Smith Kevin M, Yoganandan Narayan, Pintar Frank A, Kurpad Shekar N, Maiman Dennis J
Department of Neurosurgery, Medical College of Wisconsin, Milwaukee, WI, USA.
J Craniovertebr Junction Spine. 2010 Jul;1(2):113-7. doi: 10.4103/0974-8237.77675.

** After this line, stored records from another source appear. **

Definition hosts_named (t : store_tables) : Prop := Forall (fun id => ascii_lower_dup id ∉ (bs <$> fixed_segments)) (host_ids t).

(** The shapes of the operations on a device, with what may follow the device. *)
Definition device_shape (tail : list string) : list segment_shape := (Lit <$> ["api"; "hosts"]%string) ++ [Other fixed_segments] ++ (Lit <$> tail).

Definition device_routes (tail : list string) : list (route_item string) := reached (device_shape tail) false.

(** Their routes have parameters, the first one at the place of the device. *)
Definition first_is_device (item : route_item string) : bool :=
  ro_parameterised item &&
  match ro_segments item with a :: b :: c :: _ => negb (segment_is_param a) && negb (segment_is_param b) && segment_is_param c | _ => false end.

Definition tails : list (list string) := [[]; ["telemetry"]; ["diagnostics"]; ["commands"]; ["outbounds"]; ["history"]; ["alerts"]]%string.

(** The handlers that are reached with a method of an operation. *)
Definition device_operation (tail : list string) (m : method) : bool :=
  safe_method m || (bool_decide (m = M_POST) && bool_decide (tail = ["commands"]%string)).

Lemma device_routes_ok : forallb (fun tail => forallb (fun item => first_is_device item &&
    forallb (fun mh => negb (device_operation tail (fst mh)) || bool_decide (mh ∈ device_handlers)) (ro_handlers item)) (device_routes tail)) tails = true.
Proof. vm_compute. reflexivity. Qed.

Lemma first_param item parts a b host rest :
  first_is_device item = true -> parts = a :: b :: host :: rest -> head (route_params (ro_segments item) parts) = Some host.
Proof.
  unfold first_is_device. intros [_ F]%andb_true_iff ->. destruct (ro_segments item) as [|x [|y [|z l]]]; try done.
  apply andb_true_iff in F as [F Z]. apply andb_true_iff in F as [X%negb_true_iff Y%negb_true_iff].
  unfold route_params. cbn [zip_with omap list_omap fst snd]. by rewrite X, Y, Z.
Qed.

Lemma device_reaches path m h ps host tail a b rest :
  router_lookup routes path m = ROUTE_FOUND h ps -> tail ∈ tails -> device_operation tail m = true ->
  path_segments path = a :: b :: host :: rest -> path_fits (device_shape tail) false (path_segments path) ->
  (m, h) ∈ device_handlers /\ head ps = Some host.
Proof.
  intros L T O S F. destruct (lookup_reached _ _ _ _ _ _ L F) as (item & I & Hm & ->).
  pose proof device_routes_ok as B. rewrite forallb_forall in B. specialize (B tail (proj1 (list_elem_of_In _ _) T)).
  rewrite forallb_forall in B. specialize (B item (proj1 (list_elem_of_In _ _) I)). apply andb_true_iff in B as [D B].
  rewrite forallb_forall in B. specialize (B _ (proj1 (list_elem_of_In _ _) Hm)). cbn [fst] in B. rewrite O in B. cbn in B.
  split; [by apply bool_decide_eq_true in B|]. pose proof D as [-> _]%andb_true_iff. by eapply first_param.
Qed.

Lemma not_slash_split s : split_at (chr 47) s = None -> Forall (fun c => c <> slash) s.
Proof.
  induction s as [|c s IH]; cbn; [constructor|]. destruct (_ =? _) eqn:C; [done|]. apply Z.eqb_neq in C.
  destruct (split_at (chr 47) s) as [[]|]; [done|]. intros _. constructor; [|by apply IH]. intros ->. by apply C.
Qed.

Lemma split_at_slash s x y : split_at (chr 47) s = Some (x, y) -> s = x ++ slash :: y /\ Forall (fun c => c <> slash) x.
Proof.
  revert x. induction s as [|c s IH]; intros x; cbn; [done|]. destruct (_ =? _) eqn:C.
  - intros [= <- <-]. split; [|constructor]. apply Z.eqb_eq in C. cbn. f_equal. by apply code_inj.
  - apply Z.eqb_neq in C. destruct (split_at (chr 47) s) as [[x' y']|]; [|done]. intros [= <- <-]. destruct (IH x' eq_refl) as [-> F].
    split; [done|]. constructor; [|done]. intros ->. by apply C.
Qed.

Numerous reports of atlantooccipital dislocations (AODs) have been described in frontal impacts and vehicle versus pedestrian collisions. Reports of survival after AOD in conjunction with side impacts have infrequently been reported in the literature. The objective of this study is to present a case of an AOD from a side impact vehicle collision, and deduce the mechanism of injury. A clinical and biomechanical reconstruction of the collision was performed to investigate the mechanism of the dislocation. A 51-year-old female was traveling in a four-door sedan and sustained a side impact collision with a compact pickup truck. At the time of extrication, the patient was neurologically intact with a Glasgow Coma Scale score of 15. After admittance to the hospital, the patient developed a decline in respiratory status, right mild hemiparesis, and left sixth-nerve palsy, and magnetic resonance imaging (MRI) and computed tomography (CT) reconstructions indicated a craniocervical dislocation. Surgical fixation was performed and all extra-axial hemorrhaging was evacuated. At discharge, the patient was neurologically intact on the left side, had right mild hemiparesis, left sixth-nerve palsy, and minor dysarthria. Survival rates of AODs have recently been increasing. Morbidity is still more prevalent, however. Due to the variety of symptoms that accompany AODs and the inconsistency of diagnostic imaging techniques, a thorough history of the etiology may lead to increased clinical suspicion of this injury and further raise survival rates.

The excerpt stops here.